▶ TO DO:
Sift the material for lines containing "rewrite", and return them.

==============================

(** The manifest is put last: only after its payload is there, under keys that
are the digests of what is put, and never over another object. *)
Theorem manifest_published_last `{Http} `{Primitives} {S : Type}
  (handler : forall X, api X -> S -> S * outcome X) (st : ArtifactStore)
  (blob_digest manifest_digest : ContentDigest.t) (blob manifest : string) (s s' : S)
  (log : list exchanged) (r : result ArtifactError.t Publication)
  (Hrun : run handler (publish_manifest_last st blob_digest blob manifest_digest manifest) s
          = (log, s', r)) :
  log = [] \/
  ContentDigest.of_bytes blob = blob_digest /\ ContentDigest.of_bytes manifest = manifest_digest /\
  exists key a1, blob_key st blob_digest = Ok key /\
    let put := Exchanged (ApiPut (immutable_request key blob "application/octet-stream")) a1 in
    log = [put] \/
    durable a1 /\ exists mkey a2, manifest_key st manifest_digest = Ok mkey /\
      log = [put; Exchanged (ApiPut (immutable_request mkey manifest "application/json")) a2] /\
      forall p, r = Ok p -> durable a2 /\ blob_created p = created a1 /\ manifest_created p = created a2.
Proof.
  unfold publish_manifest_last, verify_bytes in Hrun. cbn [bind] in Hrun.
  case_bool_decide as Hb; cbn [bind] in Hrun; [|left; by injection Hrun as <-].
  case_bool_decide as Hm; cbn [bind] in Hrun; [|left; by injection Hrun as <-].
  destruct (blob_key st blob_digest) as [key|e]; cbn [bind] in Hrun; [|left; by injection Hrun as <-].
  right. split; [done|]. split; [done|]. rewrite run_bind in Hrun.
  destruct (run handler (put_immutable key _ _) s) as [[log1 s1] r1] eqn:E1.
  apply run_put_immutable in E1 as (a1 & -> & Hr1). exists key, a1. split; [done|]. cbv zeta.
  destruct r1 as [b1|e]; [|left; by injection Hrun as <-]. destruct Hr1 as [D1 ->].
  destruct (manifest_key st manifest_digest) as [mkey|e]; cbn [bind] in Hrun.
  2:{ left. by injection Hrun as <-. }
  rewrite run_bind in Hrun. destruct (run handler (put_immutable mkey _ _) s1) as [[log2 s2] r2] eqn:E2.
  apply run_put_immutable in E2 as (a2 & -> & Hr2). right. split; [done|]. exists mkey, a2.
  split; [done|]. destruct r2 as [b2|e].
  - destruct Hr2 as [D2 ->]. injection Hrun as <- _ <-. split; [done|]. by intros p [= <-].
  - injection Hrun as <- _ <-. by split.
Qed.

(** ** What is garbage *)

Definition hex_digits : string := "0123456789abcdefABCDEF".

Lemma all_hex_digits s : str_all ContentDigest.is_ascii_hexdigit s = str_all (one_of hex_digits) s.
Proof.
  induction s as [|c s IH]; [done|]. cbn [str_all]. rewrite IH. f_equal. all_bytes c.
Qed.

==============================

▶ SOLVED EXERCISE:
  right. split; [done|]. split; [done|]. rewrite run_bind in Hrun.
  rewrite run_bind in Hrun. destruct (run handler (put_immutable mkey _ _) s1) as [[log2 s2] r2] eqn:E2.
  induction s as [|c s IH]; [done|]. cbn [str_all]. rewrite IH. f_equal. all_bytes c.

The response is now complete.